◆ TASK GOAL ◆
Could you return the lines below exactly, from the first line up to and including the line that holds "[riboviz/test/integration/test_integration.py] and"?

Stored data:
####################
(** * riboviz: configuration upgrade and the file-equivalence test policy

    A shallow embedding of [riboviz/upgrade_config.py] and of the checks of
    [riboviz/test/integration/test_integration.py] and
    [riboviz/test/regression/test_regression.py] that decide where the
    expected files live and whether a check is skipped, asserts existence
    only, or compares content. *)

From Stdlib Require Import ZArith String Ascii List Bool Lia.
From stdpp Require Import gmap strings list fin_maps pretty.

Open Scope string_scope.

(** ** Configuration values

    A configuration is what [yaml.load(f, yaml.SafeLoader)] returns for a
    mapping document: a Python [dict] from parameter names to scalars, lists
    or nested mappings. *)

#[warnings="-register-all"]
Inductive value : Type :=
  | VNone                                   (* Python None, YAML null *)
  | VBool (b : bool)
  | VInt (n : Z)
  | VStr (s : string)
  | VList (items : list value)
  | VDict (items : list (string * value)).

Abbreviation configuration := (gmap string value).

(** ** Parameter names ([riboviz.params]) *)

Module params.

(** Modelled from the spec: [riboviz/params.py] is not among the sources.
    The names below are the ones the module documentation of
    [upgrade_config.py] gives for each constant (the right-hand sides of its
    rename list and the keys of its list of defaults); [FQ_FILES] and
    [NEXTFLOW_RESUME], which that documentation does not list, follow the
    same lower-case convention. *)
Definition ASITE_DISP_LENGTH_FILE := "asite_disp_length_file".
Definition BUFFER := "buffer".
Definition CODON_POSITIONS_FILE := "codon_positions_file".
Definition COUNT_READS := "count_reads".
Definition COUNT_THRESHOLD := "count_threshold".
Definition DEDUP_STATS := "dedup_stats".
Definition DEDUP_UMIS := "dedup_umis".
Definition EXTRACT_UMIS := "extract_umis".
Definition FEATURE := "feature".
Definition FEATURES_FILE := "features_file".
Definition FQ_FILES := "fq_files".
Definition GROUP_UMIS := "group_umis".
Definition IS_RIBOVIZ_GFF := "is_riboviz_gff".
Definition JOB_EMAIL := "job_email".
Definition JOB_EMAIL_EVENTS := "job_email_events".
Definition JOB_MEMORY := "job_memory".
Definition JOB_NAME := "job_name".
Definition JOB_NUM_CPUS := "job_num_cpus".
Definition JOB_PARALLEL_ENV := "job_parallel_env".
Definition JOB_RUNTIME := "job_runtime".
Definition MAX_READ_LENGTH := "max_read_length".
Definition MIN_READ_LENGTH := "min_read_length".
Definition MULTIPLEX_FQ_FILES := "multiplex_fq_files".
Definition NEXTFLOW_DAG_FILE := "nextflow_dag_file".
Definition NEXTFLOW_REPORT_FILE := "nextflow_report_file".
Definition NEXTFLOW_RESUME := "nextflow_resume".
Definition NEXTFLOW_TIMELINE_FILE := "nextflow_timeline_file".
Definition NEXTFLOW_TRACE_FILE := "nextflow_trace_file".
Definition NEXTFLOW_WORK_DIR := "nextflow_work_dir".
Definition NUM_PROCESSES := "num_processes".
Definition ORF_FASTA_FILE := "orf_fasta_file".
Definition ORF_INDEX_PREFIX := "orf_index_prefix".
Definition OUTPUT_METAGENE_NORMALIZED_PROFILE :=
  "output_metagene_normalized_profile".
Definition OUTPUT_PDFS := "output_pdfs".
Definition PRIMARY_ID := "primary_id".
Definition PUBLISH_INDEX_TMP := "publish_index_tmp".
Definition RRNA_FASTA_FILE := "rrna_fasta_file".
Definition RRNA_INDEX_PREFIX := "rrna_index_prefix".
Definition RUN_STATIC_HTML := "run_static_html".
Definition SAMPLE_SHEET := "sample_sheet".
Definition SAMSORT_MEMORY := "samsort_memory".
Definition SECONDARY_ID := "secondary_id".
Definition STOP_IN_FEATURE := "stop_in_feature".
Definition TRIM_5P_MISMATCHES := "trim_5p_mismatches".
Definition T_RNA_FILE := "t_rna_file".
Definition UMI_REGEXP := "umi_regexp".
Definition VALIDATE_ONLY := "validate_only".

(** Modelled from the spec: [params.DEFAULT_JOB_CONFIG] is declared in the
    missing [riboviz/params.py]. Its entries are the defaults that the
    module documentation of [upgrade_config.py] lists and that [UPDATES]
    does not hold, together with the resume parameter that
    [upgrade_config] deletes from its copy (a command-line only flag,
    [False] when not given). *)
Definition DEFAULT_JOB_CONFIG : list (string * value) :=
  [ (JOB_EMAIL, VNone);
    (JOB_EMAIL_EVENTS, VStr "beas");
    (JOB_MEMORY, VStr "8G");
    (JOB_NAME, VStr "riboviz");
    (JOB_NUM_CPUS, VInt 4);
    (JOB_PARALLEL_ENV, VStr "mpi");
    (JOB_RUNTIME, VStr "48:00:00");
    (NEXTFLOW_DAG_FILE, VStr "nextflow-dag.html");
    (NEXTFLOW_REPORT_FILE, VStr "nextflow-report.html");
    (NEXTFLOW_RESUME, VBool false);
    (NEXTFLOW_TIMELINE_FILE, VStr "nextflow-timeline.html");
    (NEXTFLOW_TRACE_FILE, VStr "nextflow-trace.tsv");
    (NEXTFLOW_WORK_DIR, VStr "work");
    (VALIDATE_ONLY, VBool false) ].

End params.

(** ** POSIX path functions ([posixpath], as [os.path] on the platforms
    riboviz runs on) *)

Definition sep : ascii := "/"%char.

Definition is_sep (a : ascii) : bool := Ascii.eqb a sep.

(** [p.rfind('/')], with [None] for Python's [-1]. *)
Fixpoint rfind_sep (p : string) : option nat :=
  match p with
  | EmptyString => None
  | String a rest =>
      match rfind_sep rest with
      | Some i => Some (S i)
      | None => if is_sep a then Some 0 else None
      end
  end.

(** The slices [p[:i]] and [p[i:]]. *)
Fixpoint slice_to (i : nat) (p : string) : string :=
  match i, p with
  | S j, String a rest => String a (slice_to j rest)
  | _, _ => EmptyString
  end.

Fixpoint slice_from (i : nat) (p : string) : string :=
  match i, p with
  | S j, String _ rest => slice_from j rest
  | _, _ => p
  end.

Fixpoint all_sep (p : string) : bool :=
  match p with
  | EmptyString => true
  | String a rest => is_sep a && all_sep rest
  end.

(** [head.rstrip('/')]. *)
Fixpoint rstrip_sep (p : string) : string :=
  match p with
  | EmptyString => EmptyString
  | String a rest =>
      match rstrip_sep rest with
      | EmptyString => if is_sep a then EmptyString else String a EmptyString
      | r => String a r
      end
  end.

(** [os.path.split]: [i = p.rfind(sep) + 1], [head, tail = p[:i], p[i:]],
    and [head] loses its trailing separators unless it consists of
    separators only. *)
Definition split_index (p : string) : nat :=
  match rfind_sep p with
  | Some i => S i
  | None => 0
  end.

Definition path_split (p : string) : string * string :=
  let i := split_index p in
  let head := slice_to i p in
  let tail := slice_from i p in
  (if negb (String.eqb head "") && negb (all_sep head)
   then rstrip_sep head else head, tail).

(** [os.path.basename]: [p[p.rfind(sep) + 1:]]. *)
Definition basename (p : string) : string := slice_from (split_index p) p.

(** [p.split('/')]: the pieces between separators, never an empty list. *)
Fixpoint split_sep (p : string) : list string :=
  match p with
  | EmptyString => [EmptyString]
  | String a rest =>
      if is_sep a then EmptyString :: split_sep rest
      else match split_sep rest with
           | comp :: comps => String a comp :: comps
           | [] => [String a EmptyString]
           end
  end.

(** [sep * n]. *)
Fixpoint seps (n : nat) : string :=
  match n with
  | O => EmptyString
  | S m => String sep (seps m)
  end.

Definition is_nil {A} (l : list A) : bool :=
  match l with [] => true | _ => false end.

(** The body of the loop of [os.path.normpath] over the components:
    empty and [.] components are dropped, [..] removes the component before
    it where there is one to remove. *)
Definition normpath_step (initial_slashes : nat) (new_comps : list string)
    (comp : string) : list string :=
  if String.eqb comp "" || String.eqb comp "." then new_comps
  else if negb (String.eqb comp "..")
          || (Nat.eqb initial_slashes 0 && is_nil new_comps)
          || (negb (is_nil new_comps)
              && String.eqb (List.last new_comps "") "..")
       then (new_comps ++ [comp])%list
  else if negb (is_nil new_comps) then removelast new_comps
  else new_comps.

(** [os.path.normpath]. POSIX keeps exactly two leading slashes and turns
    three or more into one. *)
Definition normpath (path : string) : string :=
  if String.eqb path "" then "."
  else
    let initial_slashes :=
      if String.prefix "/" path
      then if String.prefix "//" path && negb (String.prefix "///" path)
           then 2 else 1
      else 0 in
    let comps := split_sep path in
    let new_comps := foldl (normpath_step initial_slashes) [] comps in
    let path := String.concat "/" new_comps in
    let path :=
      if Nat.eqb initial_slashes 0 then path
      else seps initial_slashes ++ path in
    if String.eqb path "" then "." else path.

(** [path.endswith(sep)]. *)
Fixpoint ends_with_sep (p : string) : bool :=
  match p with
  | EmptyString => false
  | String a EmptyString => is_sep a
  | String _ rest => ends_with_sep rest
  end.

(** One iteration of the loop of [os.path.join]: an absolute component
    restarts the path, otherwise it is appended after a separator unless the
    path is empty or already ends with one. *)
Definition join_step (path b : string) : string :=
  if String.prefix "/" b then b
  else if String.eqb path "" || ends_with_sep path then path ++ b
  else path ++ "/" ++ b.

(** [os.path.join(a, *p)]. *)
Definition path_join (a : string) (p : list string) : string :=
  foldl join_step a p.

(** ** The tables of [upgrade_config.py] *)

(** [RENAMES], in the order of the dictionary display (which is the order
    [RENAMES.items()] iterates in). *)
Definition RENAMES : list (string * string) :=
  [ ("Buffer", params.BUFFER);
    ("MaxReadLen", params.MAX_READ_LENGTH);
    ("MinReadLen", params.MIN_READ_LENGTH);
    ("PrimaryID", params.PRIMARY_ID);
    ("SecondID", params.SECONDARY_ID);
    ("StopInCDS", params.STOP_IN_FEATURE);
    ("codon_pos", params.CODON_POSITIONS_FILE);
    ("nprocesses", params.NUM_PROCESSES);
    ("orf_fasta", params.ORF_FASTA_FILE);
    ("orf_index", params.ORF_INDEX_PREFIX);
    ("rRNA_fasta", params.RRNA_FASTA_FILE);
    ("rRNA_index", params.RRNA_INDEX_PREFIX);
    ("ribovizGFF", params.IS_RIBOVIZ_GFF);
    ("stop_in_cds", params.STOP_IN_FEATURE);
    ("t_rna", params.T_RNA_FILE);
    ("do_pos_sp_nt_freq", params.OUTPUT_METAGENE_NORMALIZED_PROFILE) ].

Definition UPDATES : list (string * value) :=
  [ (params.ASITE_DISP_LENGTH_FILE, VNone);
    (params.OUTPUT_METAGENE_NORMALIZED_PROFILE, VBool true);
    (params.CODON_POSITIONS_FILE, VNone);
    (params.COUNT_READS, VBool true);
    (params.COUNT_THRESHOLD, VInt 64);
    (params.DEDUP_STATS, VBool false);
    (params.DEDUP_UMIS, VBool false);
    (params.EXTRACT_UMIS, VBool false);
    (params.FEATURE, VStr "CDS");
    (params.FEATURES_FILE, VNone);
    (params.FQ_FILES, VNone);
    (params.GROUP_UMIS, VBool false);
    (params.MULTIPLEX_FQ_FILES, VNone);
    (params.OUTPUT_PDFS, VBool true);
    (params.PUBLISH_INDEX_TMP, VBool false);
    (params.RUN_STATIC_HTML, VBool true);
    (params.SAMPLE_SHEET, VNone);
    (params.SAMSORT_MEMORY, VNone);
    (params.STOP_IN_FEATURE, VBool false);
    (params.TRIM_5P_MISMATCHES, VBool true);
    (params.T_RNA_FILE, VNone);
    (params.UMI_REGEXP, VNone) ].

Definition UNUSED : list string :=
  [ "aligner"; "isTestRun"; "is_test_run"; "cmd_file"; "dir_logs" ].

(** ** [upgrade_config]

    The function mutates the dictionary it is given and returns nothing, so
    the model is a state transformer: it returns the dictionary as the call
    leaves it, and the exception that ended the call if one was raised. *)

Inductive exn : Type :=
  | KeyError (key : string)     (* [config[key]] on an absent key *)
  | TypeError (v : value).      (* [os.path.split] on a value that is no path *)

(** One iteration of the rename loop. *)
Definition rename_step (config : configuration) (entry : string * string) : configuration :=
  let '(old_key, new_key) := entry in
  match config !! old_key with
  | Some value => <[new_key := value]> (delete old_key config)
  | None => config
  end.

Definition rename_pass (config : configuration) : configuration :=
  foldl rename_step config RENAMES.

(** One iteration of either default loop. *)
Definition default_step (config : configuration) (entry : string * value) : configuration :=
  let '(key, value) := entry in
  match config !! key with
  | None => <[key := value]> config
  | Some _ => config
  end.

(** [job_config = params.DEFAULT_JOB_CONFIG.copy()] followed by
    [del job_config[params.NEXTFLOW_RESUME]]. *)
Definition job_config : list (string * value) :=
  filter (fun entry => entry.1 ≠ params.NEXTFLOW_RESUME)
         params.DEFAULT_JOB_CONFIG.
####################
◆ RESPONSE AREA ◆
(** * riboviz: configuration upgrade and the file-equivalence test policy

    A shallow embedding of [riboviz/upgrade_config.py] and of the checks of
    [riboviz/test/integration/test_integration.py] and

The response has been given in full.